Another difference between the pregnant and general populations is age. Pregnant females are younger patients than the whole of stone formers studied. Whereas the rise in stone incidence has been partially attributed to hypertension, diabetes, and other comorbidities, these conditions may be lower in this younger cohort. 9 –11 Obstetric literature, however, has shown an increase in age and subsequent comorbidities like obesity, hypertension, and diabetes. 14,15 In addition, Rosenberg et al., found that pregnant stone formers were more likely to be obese, hypertensive, and have gestational diabetes. 16
There are several limitations to our present study. These data are from a single institution. Additionally, it is a large tertiary referral center, which is routinely referred complicated obstetrics and endourologic patients and may not be a true representation of the general population. Whereas one would predict a possible overestimation of stone diagnosis among the pregnant cohort in this setting, multi-institutional data across different regions would help strengthen this study's conclusions. Furthermore, while our particular region is not in the traditional stone belt, we did see an increase in the total patients with stones over the last 10 years, as expected, so this does not fully explain the lack of increase in the pregnant cohort. 1,2
If patients did not have a procedure performed, were not admitted, or were not seen in the emergency room, their data were not captured. However, these data should have been equally omitted in both the total stone population and the pregnant cohort. Whereas we saw the expected increase in the total number of patients with stones, there was no comparable rise in the pregnant cohort.
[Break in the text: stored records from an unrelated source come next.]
(* ===== verification/HopperReceipts.v ===== *)
(** * HopperReceipts: what becomes of the receipts payers send back

    A payer sends an acknowledged receipt to its provider on a round-trip route
    whose target component is the hopper
    ([RouteQueryMessage::service_receipt_delivery_route_request]).  The routing
    service of the provider takes a hop for the hopper for one to pass on, so
    that the package goes back on the return route and no receipt is booked. *)

From stdpp Require Import base list numbers option strings gmap.
From Stdlib Require Import ZArith Lia.
From S2P Require Import Prelude CryptDE Wallet ServiceReceipt ReceiptSettlement Route NodeRecord.
From S2P Require Import VersionedData Migrations CoresPackage ReceiptDao ReceiptBooks Hopper HopperDelivery.

Local Open Scope Z_scope.
Local Open Scope rust_scope.
Local Open Scope list_scope.

Section Receipts.
Context `{E : Ethsign} `{C : Cbor} `{SC : SettlementCbor} `{HC : HopCbor} `{PC : PackageCbor}.
Context `{VR : ValueReader} `{VO : VersionOrder} `{PY : PayloadCbor}.

(** Whatever comes from the network, one package after the other. *)
Fixpoint run_routes (inputs : list (HopperEnv * InboundClientData)) (rs : RoutingService)
    : exec (RoutingService * list HopperOut) :=
  match inputs with
  | [] => Ret (rs, [])
  | (env, d) :: inputs =>
      let* (rs, out) := route rs env d in
      let* (rs, out') := run_routes inputs rs in
      Ret (rs, out ++ out')
  end.

Definition first_offers (t : gmap (list Z * Stream) RoutingReceiptOfferState) : Prop :=
  map_Forall (fun _ st => sequence (receipt (last_signed_receipt st)) = 1) t.

(** Of the tables only the one of offers may change, and no offer is a second
    one as long as nothing is acknowledged. *)
Definition unbooked (rs rs' : RoutingService) : Prop :=
  ∀ ctx, service_receipt_context_opt rs = Some ctx →
    ∃ t, service_receipt_context_opt rs' = Some (mkReceiptContext (with_offers (rc_dao ctx) t)
           (ctx_chain_id ctx) (ctx_settlement_contract ctx)) ∧
      (receipt_sequence_checkpoint (rc_dao ctx) = ∅ → first_offers (routing_receipt_offer_state (rc_dao ctx)) →
       first_offers t).

Lemma unbooked_refl rs : unbooked rs rs.
Proof.
  intros [db ch co] Hc. exists (routing_receipt_offer_state db). cbn. split; [|done]. rewrite Hc. by destruct db.
Qed.

Lemma unbooked_trans rs1 rs2 rs3 : unbooked rs1 rs2 → unbooked rs2 rs3 → unbooked rs1 rs3.
Proof.
  intros H12 H23 ctx Hc. destruct (H12 ctx Hc) as (t & Hc2 & Ht). destruct (H23 _ Hc2) as (t' & Hc3 & Ht').
  exists t'. cbn in *. split; [done|]. auto.
Qed.

Lemma save_offer_first db state now maximum db' :
  save_routing_offer_state db state now maximum = Ok db' →
  sequence (receipt (last_signed_receipt state)) = 1 → first_offers (routing_receipt_offer_state db) →
  first_offers (routing_receipt_offer_state db').
Proof.
  intros Hs H1 Hf. unfold save_routing_offer_state in Hs. revert Hs. case_bool_decide; [done|]. cbn zeta.
  set (live := filter _ _). assert (first_offers live) as Hlive.
  { intros k st [Hk _]%map_lookup_filter_Some. by apply (Hf k). }
  assert (∀ k, first_offers (<[k := state]> live)) as Hins by (intros k; by apply map_Forall_insert_2).
  destruct (live !! _) as [existing|].
  - destruct (deserialize_routing_offer_state _ _ _) as [e|]; [|done]. cbn [result_bind].
    case_bool_decide; [by intros [= <-]|]. case_bool_decide; [done|]. intros [= <-]. apply Hins.
  - destruct (negb _); [done|]. destruct (_ <=? _)%nat; [done|]. intros [= <-]. apply Hins.
Qed.

Lemma first_receipt_signed rs request size state_opt signed :
  next_signed_receipt rs request size state_opt None = Ret (Ok (signed, true)) →
  sequence (receipt signed) = 1.
Proof.
  unfold next_signed_receipt. destruct state_opt as [state|].
  - destruct (negb _); [done|]. destruct (signed_verify _ _) as [[|]|]; cbn [map_err_fallible map_err try_bind]; done.
  - unfold sign_receipt. destruct (validate _); [|done]. cbn [result_bind]. destruct (negb _); [done|].
    destruct (signing_data _); [|done]. cbn [result_bind]. destruct (map_err Signing _); [|done].
    cbn [result_bind map_err try_bind]. by intros [= <-].
Qed.

Lemma offer_unbooked rs env request size ct rs' :
  make_routing_receipt_offer rs env request size = Ret (Ok (ct, rs')) → unbooked rs rs'.
Proof.
  unfold make_routing_receipt_offer. destruct (service_receipt_context_opt rs) as [ctx|] eqn:Hctx; [|done].
  cbn zeta. destruct (map_err _ (session_request_verify _ _ _ _)); [|done]. cbn [try_bind].
  destruct (map_err _ (dao_routing_offer_state _ _ _)) as [state_opt|]; [|done]. cbn [try_bind].
  set (cp_opt := dao_checkpoint _ _). destruct (match cp_opt with Some _ => _ | None => _ end); [done|].
  destruct (next_signed_receipt _ _ _ _ _) as [[[signed persist]|]|] eqn:Hnext; cbn [try_bind]; [|done..].
  destruct (map_err _ (session_verify _ _ _ _ _ _)); [|done]. cbn [try_bind].
  destruct (map_err_fallible _ (encodex _ _ _ _ _)) as [[offer|]|]; cbn [try_bind]; [|done..].
  destruct persist; [|intros [= <- <-]; apply unbooked_refl].
  destruct (save_routing_offer_state _ _ _ _) as [dao|] eqn:Hsave; [|done]. cbn [map_err try_bind].
  intros [= <- <-] ctx' Hctx'. rewrite Hctx in Hctx'. injection Hctx' as <-.
  exists (routing_receipt_offer_state dao). cbn. split; [by destruct (save_offer_tables _ _ _ _ _ Hsave) as [t ->]|].
  intros Hnone Hfirst. eapply save_offer_first; [exact Hsave| |done]. cbn.
  assert (cp_opt = None) as Hcp by (unfold cp_opt, dao_checkpoint; by rewrite Hnone, lookup_empty).
  rewrite Hcp in Hnext. by eapply first_receipt_signed.
Qed.

Lemma forward_same {S T} rs (p : ExpiredCoresPackage S) (payload : fallible T MigrationError) send rs' out :
  forward rs p payload send = Ret (rs', out) → rs' = rs.
Proof. unfold forward. destruct payload as [[x|e]|]; cbn; [| |done]; by intros [= <- _]. Qed.

Lemma expired_same rs env c p owns rs' out :
  c ≠ Hopper → route_expired_package rs env c p owns = Ret (rs', out) → rs' = rs.
Proof.
  intros Hc. unfold route_expired_package.
  destruct c, (ecp_payload p); try done; try (by intros [= <- _]); try (apply forward_same).
  destruct (_ || _); [|by intros [= <- _]]. destruct (proxy_client_running rs); [apply forward_same|by intros [= <- _]].
Qed.

Lemma internally_same rs env h addr p d rs' out :
  route_data_internally rs env h addr p d = Ret (rs', out) → rs' = rs.
Proof.
  unfold route_data_internally. destruct (component h) eqn:Hc.
  2: { unfold route_data_around_again. destruct (into_next_live _ _ _) as [[[hh np]|]|]; cbn [exec_bind];
         [|by intros [= <- _]|done]. destruct (encodex _ _ _ _ _) as [[x|]|]; cbn [exec_bind]; [|done..].
       by intros [= <- _]. }
  all: destruct (match payer h with Some _ => _ | None => _ end) as [[|]|]; cbn [exec_bind];
    [by intros [= <- _]| |done].
  all: destruct (payer_owns_secret_key h _) as [owns|]; cbn [exec_bind]; [|done].
  all: unfold route_data_to_peripheral_component.
  all: destruct (extract_expired_package _ _ _ _) as [[q|]|]; cbn [exec_bind]; [|by intros [= <- _]|done].
  all: by apply expired_same.
Qed.

Lemma transmit_same rs env p last out rs' out' :
  transmit rs env p last out = Ret (rs', out') → rs' = rs.
Proof.
  unfold transmit. destruct (to_transmit_data_msg _ _ _ _) as [[m|]|]; cbn [exec_bind]; [| |done];
    by intros [= <- _].
Qed.

Lemma externally_unbooked rs env p payer_opt request_opt last rs' out :
  route_data_externally rs env p payer_opt request_opt last = Ret (rs', out) → unbooked rs rs'.
Proof.
  unfold route_data_externally. pose proof (unbooked_refl rs) as Hrefl.
  destruct payer_opt as [q|]; [|by intros [= <- _]].
  destruct (owns_secret_key q _) as [[|]|]; cbn [exec_bind negb]; [|by intros [= <- _]|done].
  destruct (is_delinquent rs q) as [[|]|]; cbn [exec_bind]; [by intros [= <- _]| |done].
  destruct request_opt as [request|]; [|by intros ->%transmit_same].
  destruct (address _) as [w|]; cbn [exec_bind]; [|done]. destruct (negb _); [by intros [= <- _]|].
  destruct (_ <=? _)%nat; [by intros [= <- _]|].
  destruct (make_routing_receipt_offer _ _ _ _) as [[[ct rs1]|]|] eqn:Hoffer; cbn [exec_bind];
    [|by intros [= <- _]|done]. intros ->%transmit_same. by eapply offer_unbooked.
Qed.

Lemma route_unbooked rs env d rs' out : route rs env d = Ret (rs', out) → unbooked rs rs'.
Proof.
  unfold route. pose proof (unbooked_refl rs) as Hrefl.
  destruct (decodex _ _ _) as [[p|]|]; cbn [exec_bind]; [|by intros [= <- _]|done].
  destruct (next_hop _ _) as [[h|]|]; cbn [exec_bind]; [|by intros [= <- _]|done].
  unfold route_data. destruct (_ && _); [by apply externally_unbooked|by intros ->%internally_same].
Qed.

(** [C35] Whatever packages arrive from the network, in any number and order,
    the routing service books no receipt: checkpoints, authorizations, balances
    and claims stay as they were; and a provider that starts without
    acknowledged receipts only ever has first offers, so that a metered stream
    is charged for one package. *)
Theorem arriving_receipts_never_booked inputs rs rs' out ctx :
  run_routes inputs rs = Ret (rs', out) → service_receipt_context_opt rs = Some ctx →
  ∃ t, service_receipt_context_opt rs' = Some (mkReceiptContext (with_offers (rc_dao ctx) t)
         (ctx_chain_id ctx) (ctx_settlement_contract ctx)) ∧
    (receipt_sequence_checkpoint (rc_dao ctx) = ∅ → first_offers (routing_receipt_offer_state (rc_dao ctx)) →
     first_offers t).
Proof.
  intros Hrun. revert ctx. change (unbooked rs rs'). revert rs out Hrun.
  induction inputs as [|[env d] inputs IH]; intros rs out; cbn [run_routes].
  { intros [= <- _]. apply unbooked_refl. }
  destruct (route rs env d) as [[rs1 o1]|] eqn:Hr; [|done]. cbn [exec_bind].
  destruct (run_routes inputs rs1) as [[rs2 o2]|] eqn:Hrest; [|done]. cbn [exec_bind]. intros [= <- _].
  eapply unbooked_trans; [by eapply route_unbooked|by eapply IH].
Qed.
End Receipts.

Module SampleReceipt.
Import SampleHopper.
#[local] Existing Instances sample_ethsign sample_cbor sample_settlement_cbor sample_hop_cbor.
#[local] Existing Instances package_cbor payload_cbor value_reader version_order.

(** A provider that meters, and a receipt sent to its hopper and back. *)
Definition provider : RoutingService :=
  enable_service_receipts (service (node [3; 3])) (empty_books ∅) 8453 contract.
Definition receipt_message : MessageType := MtServiceReceipt (mkVersioned (mkVersion 0 1) [1]).
Definition sent : exec (list HopperOut) :=
  let* r := round_trip (mkSegment [[1; 1]; [3; 3]] Hopper) (mkSegment [[3; 3]; [1; 1]] ProxyServer)
              (sample_null [1; 1]) (Some (WSecretKey sample_secret)) (Some contract) (fun _ => []) in
  match r with
  | Err _ => Panic
  | Ok r =>
      let* icp := incipient_new (sample_null [1; 1]) [] r receipt_message [3; 3] in
      match icp with Err _ => Panic | Ok icp => consume (sample_null [1; 1]) (mkHopperEnv 1000 (fun _ => [])) icp end
  end.
Definition receipt_arriving : InboundClientData :=
  match sent with
  | Ret [ToDispatcher m] => arrived (node [3; 3]) m
  | _ => mkInbound 0 loopback None false false None []
  end.
Definition handed_on (out : list HopperOut) : list (option Endpoint) :=
  map (fun o => match o with ToDispatcher m => Some (tx_endpoint m) | _ => None end) out.

Lemma provider_hands_on :
  ∃ rs' out, run_routes [(env_at (node [3; 3]), receipt_arriving)] provider = Ret (rs', out) ∧
    handed_on out = [None; Some (EpKey [1; 1])].
Proof.
  assert (∀ x : exec (RoutingService * list HopperOut),
    match x with Ret (_, out) => handed_on out = [None; Some (EpKey [1; 1])] | Panic => False end →
    ∃ rs' out, x = Ret (rs', out) ∧ handed_on out = [None; Some (EpKey [1; 1])]) as Hx
    by (intros [[rs' out]|]; [by exists rs', out|done]).
  apply Hx. vm_compute. reflexivity.
Qed.

(** The provider charges for routing the receipt and sends it back to where it
    came from. *)
Lemma arriving_receipts_never_booked_witness :
  ∃ rs' out t,
    run_routes [(env_at (node [3; 3]), receipt_arriving)] provider = Ret (rs', out) ∧
    handed_on out = [None; Some (EpKey [1; 1])] ∧
    service_receipt_context_opt rs' =
      Some (mkReceiptContext (with_offers (empty_books ∅) t) 8453 contract) ∧ first_offers t.
Proof.
  destruct provider_hands_on as (rs' & out & Hrun & Hout).
  destruct (arriving_receipts_never_booked _ _ _ _ (mkReceiptContext (empty_books ∅) 8453 contract) Hrun
    (eq_refl : service_receipt_context_opt provider = _)) as (t & Hc & Ht).
  exists rs', out, t. exact (conj Hrun (conj Hout (conj Hc (Ht eq_refl (map_Forall_empty _))))).
Defined.
End SampleReceipt.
The largest limitation of our study is the inherent problems that accompany the use of an administrative database. Mis-coding can result in overestimation or underestimation of diagnostic rates. In fact, the estimated incidence of stones during pregnancy in our study of 0.4% suggests an overestimation, as previously reported rates are lower at 0.05%. 16 Mis-coding in the same setting, however, would be expected to be uniform over time. Additionally, administrative coding for nephrolithiasis has been previously validated, suggesting that our findings are reliable. 17
Our findings are thought provoking, and while it remains unclear why the incidence of stones in pregnancy has not increased as it has in nonpregnant stone formers, further study is needed with multi-institutional studies to confirm our results, particularly in the traditional stone-belt regions, where the overall incidence is much higher.
Conclusion
The rate of nephrolithiasis in pregnant patients over a 2-decade period remained stable. This is in contradistinction to the general population, where stone incidence is rising. Further research is warranted to determine why nephrolithiasis in the pregnant population is not increasing. Larger, multi-institutional studies are needed to validate our results.
Footnotes
Disclosure Statement
No competing financial interests exist.